# What is required
Look below for the line that has "by (rewrite Hr;". Set down the lines from there through the line that has "Ok (take r b", exactly as written.

[[ Provided data open ]]

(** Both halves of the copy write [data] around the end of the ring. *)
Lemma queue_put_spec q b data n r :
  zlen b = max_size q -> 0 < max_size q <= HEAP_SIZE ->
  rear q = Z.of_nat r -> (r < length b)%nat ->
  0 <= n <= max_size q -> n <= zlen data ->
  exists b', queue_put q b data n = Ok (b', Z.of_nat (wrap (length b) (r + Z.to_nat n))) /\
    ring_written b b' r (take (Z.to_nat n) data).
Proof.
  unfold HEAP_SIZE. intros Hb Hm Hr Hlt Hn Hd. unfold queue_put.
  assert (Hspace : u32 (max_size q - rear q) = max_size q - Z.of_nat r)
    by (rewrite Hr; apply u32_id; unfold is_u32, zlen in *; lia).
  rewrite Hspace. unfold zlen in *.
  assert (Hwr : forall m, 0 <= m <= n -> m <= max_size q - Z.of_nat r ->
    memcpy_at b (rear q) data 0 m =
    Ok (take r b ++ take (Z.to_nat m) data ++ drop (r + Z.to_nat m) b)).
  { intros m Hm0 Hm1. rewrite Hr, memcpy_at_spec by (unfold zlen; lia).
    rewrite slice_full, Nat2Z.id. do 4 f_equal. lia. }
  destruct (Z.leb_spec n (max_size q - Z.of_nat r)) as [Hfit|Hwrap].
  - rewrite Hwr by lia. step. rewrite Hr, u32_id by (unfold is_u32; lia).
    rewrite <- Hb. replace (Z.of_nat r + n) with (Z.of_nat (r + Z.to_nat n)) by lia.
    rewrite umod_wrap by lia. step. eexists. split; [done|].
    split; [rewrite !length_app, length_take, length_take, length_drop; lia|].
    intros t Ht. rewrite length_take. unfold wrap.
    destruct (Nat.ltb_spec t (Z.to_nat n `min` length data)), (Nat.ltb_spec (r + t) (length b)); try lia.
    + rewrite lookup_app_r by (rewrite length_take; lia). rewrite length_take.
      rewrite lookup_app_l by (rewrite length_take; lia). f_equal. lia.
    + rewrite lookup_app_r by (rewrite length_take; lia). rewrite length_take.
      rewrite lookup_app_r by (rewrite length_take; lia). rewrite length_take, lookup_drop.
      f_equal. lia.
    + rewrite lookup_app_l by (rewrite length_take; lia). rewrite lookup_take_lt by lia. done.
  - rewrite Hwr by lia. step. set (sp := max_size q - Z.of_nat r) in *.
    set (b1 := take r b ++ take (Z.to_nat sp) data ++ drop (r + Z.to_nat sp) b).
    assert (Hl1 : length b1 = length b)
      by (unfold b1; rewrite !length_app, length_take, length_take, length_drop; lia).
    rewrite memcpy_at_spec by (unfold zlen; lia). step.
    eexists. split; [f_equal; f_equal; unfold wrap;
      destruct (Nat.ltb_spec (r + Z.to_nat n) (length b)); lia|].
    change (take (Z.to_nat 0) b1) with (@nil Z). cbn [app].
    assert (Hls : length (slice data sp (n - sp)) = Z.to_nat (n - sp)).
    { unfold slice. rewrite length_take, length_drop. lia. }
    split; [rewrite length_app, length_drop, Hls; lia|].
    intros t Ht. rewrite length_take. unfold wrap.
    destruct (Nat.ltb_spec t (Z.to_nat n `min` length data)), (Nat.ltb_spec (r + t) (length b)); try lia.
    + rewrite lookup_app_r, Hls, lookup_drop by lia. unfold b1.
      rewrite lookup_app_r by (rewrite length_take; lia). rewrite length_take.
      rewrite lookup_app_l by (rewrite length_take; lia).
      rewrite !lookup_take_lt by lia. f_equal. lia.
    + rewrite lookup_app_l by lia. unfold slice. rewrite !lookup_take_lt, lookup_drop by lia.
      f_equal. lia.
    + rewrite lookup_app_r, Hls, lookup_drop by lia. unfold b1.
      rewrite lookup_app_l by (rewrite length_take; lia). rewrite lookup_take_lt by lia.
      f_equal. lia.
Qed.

[[ Provided data closed ]]

# Reply
    by (rewrite Hr; apply u32_id; unfold is_u32, zlen in *; lia).
  rewrite Hspace. unfold zlen in *.
  assert (Hwr : forall m, 0 <= m <= n -> m <= max_size q - Z.of_nat r ->
    memcpy_at b (rear q) data 0 m =
    Ok (take r b ++ take (Z.to_nat m) data ++ drop (r + Z.to_nat m) b)).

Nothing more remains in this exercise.